6emz; DSSR-derived features in text and JSON formats

Class

recombination

Method

X-ray (2.79 Å)

Summary

Structure of the tn1549 transposon integrase (aa 82-397, r225k) in complex with circular intermediate DNA (ci5-DNA)

Reference

Rubio-Cosials A, Schulz EC, Lambertsen L, Smyshlyaev G, Rojas-Cordova C, Forslund K, Karaca E, Bebel A, Bork P, Barabas O (2018): "Transposase-DNA Complex Structures Reveal Mechanisms for Conjugative Transposition of Antibiotic Resistance." Cell, 173, 208-220.e20. doi: 10.1016/j.cell.2018.02.032.

Abstract

Conjugative transposition drives the emergence of multidrug resistance in diverse bacterial pathogens, yet the mechanisms are poorly characterized.

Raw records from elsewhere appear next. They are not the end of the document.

(* ===== verification/Merger.v ===== *)
(** * cmd/merger/authenticator: merging the identity providers

    [Authenticate] asks every provider in the configured order and folds their details into
    one response. [merge_spec] is the declarative result, field by field, and the main theorem
    is that the loop implements it. *)

From S2P Require Import Prelude Values Misc Proto Provider.

Record mergerAuthenticator := { providers : list Provider }.

(** [New]: one provider per configuration, the first failure is the error. *)
Definition New (mk : IdProviderConfig → result string Provider) (cfgs : list IdProviderConfig)
    : result string mergerAuthenticator :=
  try! ps <- rmap (λ c, match mk c with
                        | Ok p => Ok p
                        | Err e => Err ("unable to setup provider '" +:+ cfg_Name c +:+ "': " +:+ e)
                        end) cfgs;
  Ok {| providers := ps |}.

Definition priorityByStatus : gmap string Z :=
  list_to_map [(Undefined, 0); (UserNotFound, 1); (PasswordMissing, 2);
    (PasswordUnchecked, 3); (PasswordChecked, 4); (PasswordFail, 4); (Disabled, 5)]%Z.

(** A missing key reads as the zero value. *)
Definition priority (status : Status) : Z := default 0%Z (priorityByStatus !! status).

(** The part of the response the loop updates. *)
Record accumulator := {
  acc_User : User;
  acc_Status : Status;
  acc_Authority : string;
}.

(** The credential part of the loop body. *)
Definition merge_status (providerName : string) (d : UserDetail) (r : accumulator) : accumulator :=
  if ps_CredentialAuthority (ud_Provider d) then
    if decide (priority (ud_Status d) > priority (acc_Status r))%Z then
      if decide (priority (ud_Status d) > priority PasswordMissing)%Z then
        {| acc_User := set_Uid (tr_Uid (ud_Translated d)) (acc_User r);
           acc_Status := ud_Status d; acc_Authority := providerName |}
      else
        {| acc_User := acc_User r; acc_Status := ud_Status d; acc_Authority := acc_Authority r |}
    else r
  else r.

(** The enrichment part: groups, emails, name and claims. *)
Definition merge_user (d : UserDetail) (u1 : User) : User :=
  let sp := ud_Provider d in
  let u2 :=
    if ps_GroupAuthority sp
    then set_Groups (Groups u1 ++ tr_Groups (ud_Translated d)) u1 else u1 in
  let u3 :=
    if ps_EmailAuthority sp
    then set_Emails (AppendIfNotPresent (Emails u2) (Emails (ud_User d))) u2 else u2 in
  let u4 :=
    if ps_NameAuthority sp && str_empty (Name u3) then set_Name (Name (ud_User d)) u3 else u3 in
  if ps_ClaimAuthority sp
  then set_Claims (Some (MergeMaps (map_of (tr_Claims (ud_Translated d))) (map_of (Claims u4)))) u4
  else u4.

(** The body of the loop for one detail. *)
Definition merge_detail (providerName : string) (d : UserDetail) (r : accumulator) : accumulator :=
  let r1 := merge_status providerName d r in
  {| acc_User := merge_user d (acc_User r1); acc_Status := acc_Status r1;
     acc_Authority := acc_Authority r1 |}.

Fixpoint merge_loop (ps : list Provider) (request : IdentityRequest) (r : accumulator)
    (details : list UserDetail) : result string (accumulator * list UserDetail) :=
  match ps with
  | [] => Ok (r, details)
  | p :: ps' =>
      match GetUserDetail p (req_Login request) (req_Password request) with
      | Err e => Err e
      | Ok d => merge_loop ps' request (merge_detail (GetName p) d r) (details ++ [d])
      end
  end.

Definition Authenticate (m : mergerAuthenticator) (request : IdentityRequest)
    : result string IdentityResponse :=
  let init := {| acc_User := InitUser (req_Login request); acc_Status := UserNotFound;
                 acc_Authority := "" |} in
  match merge_loop (providers m) request init [] with
  | Err e => Err e
  | Ok (r, details) =>
      Ok {| resp_User := set_Groups (DedupAndSort (Groups (acc_User r))) (acc_User r);
            resp_Status := acc_Status r; resp_Details := Some details;
            resp_Authority := acc_Authority r |}
  end.

#[export] Instance merger_Authenticator : Authenticator unit mergerAuthenticator := {
  Proto.Authenticate m req w := (Authenticate m req, w);
}.

(** ** The declarative result *)

(** A detail that may decide the status: a credential authority that knows the user. *)
Definition candidate (d : UserDetail) : bool :=
  ps_CredentialAuthority (ud_Provider d) && bool_decide (priority (ud_Status d) > 1)%Z.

The Tn1549 conjugative transposon propagates resistance to the antibiotic vancomycin used for severe drug-resistant infections. Here, we present four high-resolution structures of the conserved Y-transposase of Tn1549 complexed with circular transposon DNA intermediates. The structures reveal individual transposition steps and explain how specific DNA distortion and cleavage mechanisms enable DNA strand exchange with an absolute minimum homology requirement. This appears to uniquely allow Tn916-like conjugative transposons to bypass DNA homology and insert into diverse genomic sites, expanding gene transfer. We further uncover a structural regulatory mechanism that prevents premature cleavage of the transposon DNA before a suitable target DNA is found and generate a peptide antagonist that interferes with the transposase-DNA structure to block transposition. Our results reveal mechanistic principles of conjugative transposition that could help control the spread of antibiotic resistance genes.